EXERCISE BRIEF: An exact, complete copy of the data that follows is needed.
==== EXCERPTED DATA
(** ** The sliding window *)

(** [sliding_window_memory_management(p_Dpb, p)]: the first reference frame
    store, by [is_reference], that has no long-term field. *)
Definition sliding_window_memory_management (o : option Z) : D unit :=
  d ← gets mDPB;
  let sliding_margin := u32 (Z.max 1 (num_ref_frames d) - ltref_frames_in_buffer d) in
  (when (ref_frames_in_buffer d =? sliding_margin)
    (_ ← until (used_size d) (fun i =>
       k ← ptr_of fs i;
       f ← fs_at k;
       if truth (f_is_reference f) && negb (truth (f_is_long_term f)) then
         unmark_for_reference k;; update_ref_list;; mret Return
       else mret Next_);
     mret tt));;
  upd_pic o (fun p => p <| p_is_long_term := false |>).

(** ** Memory management control operations *)

Definition get_pic_num_x (p : StorablePicture) (difference_of_pic_nums_minus1 : Z) : Z :=
  let currPicNum := match p_structure p with FRAME => s32 (p_frame_num p) | _ => s32 (2 * p_frame_num p + 1) end in
  s32 (currPicNum - s32 (difference_of_pic_nums_minus1 + 1)).

(** [if (p == NULL) { dpb_error_flag = __LINE__; continue; }] *)
Definition non_null (o : option Z) (m : D flow) : D flow :=
  match o with None => error_flag;; mret Continue | Some _ => m end.

(** A field of [fs_ref[i]] is unmarked when its number is [picNumX]; [m] is
    the mask of the field and [m'] that of the other. *)
Definition unmark_short_field (k : option Z) (picNumX m m' : Z) (field : FrameStore → option Z) : D flow :=
  f ← fs_at k;
  if bit (f_is_reference f) m && negb (bit (f_is_long_term f) m) then
    non_null (field f)
      (p ← pic_at (field f);
       if p_pic_num p =? picNumX then
         upd_pic (field f) unused;;
         upd_fs k (fun f => f <| f_is_reference := Z.land (f_is_reference f) m' |>);;
         (when (f_is_used f =? 3) (on_pic (f_frame f) unused));;
         mret Return
       else mret Next_)
  else mret Next_.

Definition mm_unmark_short_term_for_reference (o : option Z) (difference_of_pic_nums_minus1 : Z) : D unit :=
  p ← pic_at o;
  let picNumX := get_pic_num_x p difference_of_pic_nums_minus1 in
  n ← gets (fun s => ref_frames_in_buffer (mDPB s));
  _ ← until n (fun i =>
    k ← ptr_of fs_ref i;
    non_null k
      match p_structure p with
      | FRAME =>
          f ← fs_at k;
          if (f_is_reference f =? 3) && (f_is_long_term f =? 0) then
            non_null (f_frame f)
              (x ← pic_at (f_frame f);
               if p_pic_num x =? picNumX then unmark_for_reference k;; mret Return else mret Next_)
          else mret Next_
      | _ =>
          flow_seq (unmark_short_field k picNumX 1 2 f_top_field) (unmark_short_field k picNumX 2 1 f_bottom_field)
      end);
  mret tt.
(** Whether [output_frames] goes on when it does not flush. *)
Definition output_wanted : D bool :=
  n ← gets (fun s => used_size (mDPB s));
  acc ← fold_range 0 n output_scan (0, false);
  let '(none_displayed_num, fast) := acc in
  s ← get;
  fast ← (if negb (bit get_error_proc_policy 67108864) && negb (bitstream_restriction_flag s) then
            r ← inner_dpb (Z.to_nat n) 0 0;
            mret (match r with Some c => fast || (dec_dpb_size s <=? c) | None => fast end)
          else mret fast);
  mret (fast || (reorder_output s <=? none_displayed_num)).

(** [wait_aux_data_flag]: not enough frames to be sure of the order. *)
Definition aux_wait : D bool :=
  s ← get;
  if wait_aux_data_flag s then
    c ← count_fs (fun f => waiting f && ((f_is_used f =? 3) || bit (f_data_flag f) ERROR_FLAG));
    mret (c <=? reorder_output s)
  else mret false.

(** Frames before the first one that was put out are not displayed. *)
Definition skip_leading (k : option Z) : D unit :=
  s ← get;
  when (is_eq (first_insert_frame s) FirstInsertFrm_OUT)
    (f ← fs_at k;
     if f_poc f <? first_output_poc s then upd_fs k (fun f => f <| f_data_flag := Z.lor (f_data_flag f) NODISP_FLAG |>)
     else when (negb (last_output_poc (mDPB s) =? INT_MIN)) (modify (fun s => s <| first_insert_frame := FirstInsertFrm_SKIPDONE |>))).

(** [prepare_display_buf(vdec, fs[pos])] and what follows its success. *)
Definition output_one (poc pos : Z) : D bool :=
  k ← ptr_of fs pos;
  skip_leading k;;
  r ← prepare_display_buf k;
  f ← fs_at k;
  log (Ev_prepare_display (f_index f));;
  if 0 <=? r then
    wdm ← gets without_display_mode;
    (when (negb wdm && f_show_frame f) (upd_fs k (fun f => f <| f_pre_output := true |>)));;
    upd_dpb (fun d => d <| last_output_poc := poc |>);;
    mret true
  else mret false.

(** [output_frames(p_H264_Dpb, flush_flag)] *)
Definition output_frames (flush_flag : bool) : D bool :=
  w ← (if flush_flag then mret false else aux_wait);
  if (w : bool) then mret false
  else
    go ← (if flush_flag then mret true else output_wanted);
    if (go : bool) then
      r ← get_smallest_poc;
      let '(poc, pos) := r in
      if pos =? -1 then mret false else output_one poc pos
    else mret false.

Definition output_all (flush_flag : bool) : D unit := _ ← while_ TURNS (output_frames flush_flag); mret tt.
========
RESPONSE FOR THIS EXERCISE:
(** ** The sliding window *)

(** [sliding_window_memory_management(p_Dpb, p)]: the first reference frame
    store, by [is_reference], that has no long-term field. *)
Definition sliding_window_memory_management (o : option Z) : D unit :=
  d ← gets mDPB;
  let sliding_margin := u32 (Z.max 1 (num_ref_frames d) - ltref_frames_in_buffer d) in
  (when (ref_frames_in_buffer d =? sliding_margin)
    (_ ← until (used_size d) (fun i =>
       k ← ptr_of fs i;
       f ← fs_at k;
       if truth (f_is_reference f) && negb (truth (f_is_long_term f)) then
         unmark_for_reference k;; update_ref_list;; mret Return
       else mret Next_);
     mret tt));;
  upd_pic o (fun p => p <| p_is_long_term := false |>).

(** ** Memory management control operations *)

Definition get_pic_num_x (p : StorablePicture) (difference_of_pic_nums_minus1 : Z) : Z :=
  let currPicNum := match p_structure p with FRAME => s32 (p_frame_num p) | _ => s32 (2 * p_frame_num p + 1) end in
  s32 (currPicNum - s32 (difference_of_pic_nums_minus1 + 1)).

(** [if (p == NULL) { dpb_error_flag = __LINE__; continue; }] *)
Definition non_null (o : option Z) (m : D flow) : D flow :=
  match o with None => error_flag;; mret Continue | Some _ => m end.

(** A field of [fs_ref[i]] is unmarked when its number is [picNumX]; [m] is
    the mask of the field and [m'] that of the other. *)
Definition unmark_short_field (k : option Z) (picNumX m m' : Z) (field : FrameStore → option Z) : D flow :=
  f ← fs_at k;
  if bit (f_is_reference f) m && negb (bit (f_is_long_term f) m) then
    non_null (field f)
      (p ← pic_at (field f);
       if p_pic_num p =? picNumX then
         upd_pic (field f) unused;;
         upd_fs k (fun f => f <| f_is_reference := Z.land (f_is_reference f) m' |>);;
         (when (f_is_used f =? 3) (on_pic (f_frame f) unused));;
         mret Return
       else mret Next_)
  else mret Next_.

Definition mm_unmark_short_term_for_reference (o : option Z) (difference_of_pic_nums_minus1 : Z) : D unit :=
  p ← pic_at o;
  let picNumX := get_pic_num_x p difference_of_pic_nums_minus1 in
  n ← gets (fun s => ref_frames_in_buffer (mDPB s));
  _ ← until n (fun i =>
    k ← ptr_of fs_ref i;
    non_null k
      match p_structure p with
      | FRAME =>
          f ← fs_at k;
          if (f_is_reference f =? 3) && (f_is_long_term f =? 0) then
            non_null (f_frame f)
              (x ← pic_at (f_frame f);
               if p_pic_num x =? picNumX then unmark_for_reference k;; mret Return else mret Next_)
          else mret Next_
      | _ =>
          flow_seq (unmark_short_field k picNumX 1 2 f_top_field) (unmark_short_field k picNumX 2 1 f_bottom_field)
      end);
  mret tt.
(** Whether [output_frames] goes on when it does not flush. *)
Definition output_wanted : D bool :=
  n ← gets (fun s => used_size (mDPB s));
  acc ← fold_range 0 n output_scan (0, false);
  let '(none_displayed_num, fast) := acc in
  s ← get;
  fast ← (if negb (bit get_error_proc_policy 67108864) && negb (bitstream_restriction_flag s) then
            r ← inner_dpb (Z.to_nat n) 0 0;
            mret (match r with Some c => fast || (dec_dpb_size s <=? c) | None => fast end)
          else mret fast);
  mret (fast || (reorder_output s <=? none_displayed_num)).

(** [wait_aux_data_flag]: not enough frames to be sure of the order. *)
Definition aux_wait : D bool :=
  s ← get;
  if wait_aux_data_flag s then
    c ← count_fs (fun f => waiting f && ((f_is_used f =? 3) || bit (f_data_flag f) ERROR_FLAG));
    mret (c <=? reorder_output s)
  else mret false.

(** Frames before the first one that was put out are not displayed. *)
Definition skip_leading (k : option Z) : D unit :=
  s ← get;
  when (is_eq (first_insert_frame s) FirstInsertFrm_OUT)
    (f ← fs_at k;
     if f_poc f <? first_output_poc s then upd_fs k (fun f => f <| f_data_flag := Z.lor (f_data_flag f) NODISP_FLAG |>)
     else when (negb (last_output_poc (mDPB s) =? INT_MIN)) (modify (fun s => s <| first_insert_frame := FirstInsertFrm_SKIPDONE |>))).

(** [prepare_display_buf(vdec, fs[pos])] and what follows its success. *)
Definition output_one (poc pos : Z) : D bool :=
  k ← ptr_of fs pos;
  skip_leading k;;
  r ← prepare_display_buf k;
  f ← fs_at k;
  log (Ev_prepare_display (f_index f));;
  if 0 <=? r then
    wdm ← gets without_display_mode;
    (when (negb wdm && f_show_frame f) (upd_fs k (fun f => f <| f_pre_output := true |>)));;
    upd_dpb (fun d => d <| last_output_poc := poc |>);;
    mret true
  else mret false.

(** [output_frames(p_H264_Dpb, flush_flag)] *)
Definition output_frames (flush_flag : bool) : D bool :=
  w ← (if flush_flag then mret false else aux_wait);
  if (w : bool) then mret false
  else
    go ← (if flush_flag then mret true else output_wanted);
    if (go : bool) then
      r ← get_smallest_poc;
      let '(poc, pos) := r in
      if pos =? -1 then mret false else output_one poc pos
    else mret false.

Definition output_all (flush_flag : bool) : D unit := _ ← while_ TURNS (output_frames flush_flag); mret tt.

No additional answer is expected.